Object: - Bread Baking, Sweet Anointing Oil, Scented Candle
Theme - Mary's Anointing of Love - a fragrant offering of Love
Source - Self and some concepts from Rev. Brett Blair: "Children's
Sermons: The Common Lectionary"
Please note that you should take the bread machine
into the church ready to bake bread in it - and set
timer on it so it will be almost finished baking the
bread near the beginning of the service - this will
scent the sanctuary perfectly....
Good morning. How many of you have ever been to a party?
(response). What did you do at the party? (response) Parties are a
lot of fun, aren't they? (response) Have you ever been to a party
where someone was being honoured? (response) Maybe it was there
party because they were 100 years old. Or, maybe they had just had
a baby. Or, maybe they had done something really great? Have you
ever been to a party because someone had done something really
great? (response) What did they do that was great? (response)

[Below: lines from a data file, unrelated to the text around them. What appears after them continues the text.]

(** X3.  The row mapping returned by [parse_kegg_table] numbers the distinct
    taxon labels 0, 1, 2, ... in order of first appearance, and the matrix
    has one row per line.  When no label is repeated, the label of line [i]
    is mapped to row [i]. *)
Theorem parse_kegg_table_row_names infile row_names kegg_ids m :
  parse_kegg_table infile = Ok (row_names, kegg_ids, m) ->
  let labels := map (hd "") infile in
  keys row_names = unique labels
  /\ map snd row_names = seq 0 (length row_names)
  /\ fst (shape m) = length infile
  /\ (NoDup labels ->
      forall i, (i < length infile)%nat ->
                dict_get row_names (nth i labels "") = Some i).
Proof.
  intros H labels.
  pose proof H as Hrows; apply parse_kegg_table_rows in Hrows.
  unfold parse_kegg_table in H.
  apply bind_Ok in H as (st & Hloop & H).
  apply bind_Ok in H as (mm & _ & H).
  injection H as <- _ _.
  apply parse_loop_row_names in Hloop; simpl in Hloop.
  fold labels in Hloop.
  destruct (register_labels_spec labels [] eq_refl (NoDup_nil _))
    as (Hnum & Hnd & Hkeys0).
  assert (Hkeys : keys (register_labels [] labels) = unique labels).
  { rewrite Hkeys0; cbn [keys map app].
    apply forallb_filter_id, forallb_forall; reflexivity. }
  clear Hkeys0; rewrite Hloop.
  split; [exact Hkeys |].
  split; [exact Hnum |].
  split; [exact Hrows |].
  intros Hlabels i Hi.
  rewrite (unique_NoDup _ Hlabels) in Hkeys.
  assert (Hlen : length (register_labels [] labels) = length labels).
  { transitivity (length (keys (register_labels [] labels)));
      [unfold keys; now rewrite length_map | now rewrite Hkeys]. }
  assert (Hrn : register_labels [] labels
                = combine labels (seq 0 (length labels))).
  { rewrite <- (combine_fst_snd (register_labels [] labels)).
    unfold numbered in Hnum; unfold keys in Hkeys.
    now rewrite Hkeys, Hnum, Hlen. }
  assert (Hil : (i < length labels)%nat)
    by (unfold labels; now rewrite length_map).
  rewrite Hrn.
  destruct (dict_get_combine_seq_In labels 0 (nth i labels "")
              (nth_In _ _ Hil)) as (r & Hr & Hnth & Hget).
  rewrite Hget; f_equal; simpl.
  apply (proj1 (NoDup_nth labels "") Hlabels); assumption.
Qed.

Jesus went to a party that was in his honour; he did something
fantastic. Do know what he did that was so great? He raised
somebody from the dead! His name was Lazarus–and he had been dead
for four days and he had already been buried. And Jesus went to
the place where he was buried and said Lazarus "Lazarus come out
of that grave!" And guess what happened? (response) That's right.
He came back to life.
Now WHO do you think was throwing this party for Lazarus?
(response) It was Lazarus' sister Martha. She was so happy that
Jesus had raised her brother from the dead that she threw a party
for Jesus. When Jesus was at this party a lady named Mary came up
to Jesus and she had a bottle of perfume in her hand. She knelt
down in front of Jesus. And when she kneeled down she put perfume
on his feet and rubs it around and then she began to dry his feet
with her long hair. What a beautiful thing to do. And the house
was filled with the fragrance of the perfume. It was her gift of
love to Jesus. Her special gift. Today I brought some fragrant
oil to remember Mary's gift of love to Jesus – it is not the same
oil, but it is the kind that the Bible talks about as anointing oil.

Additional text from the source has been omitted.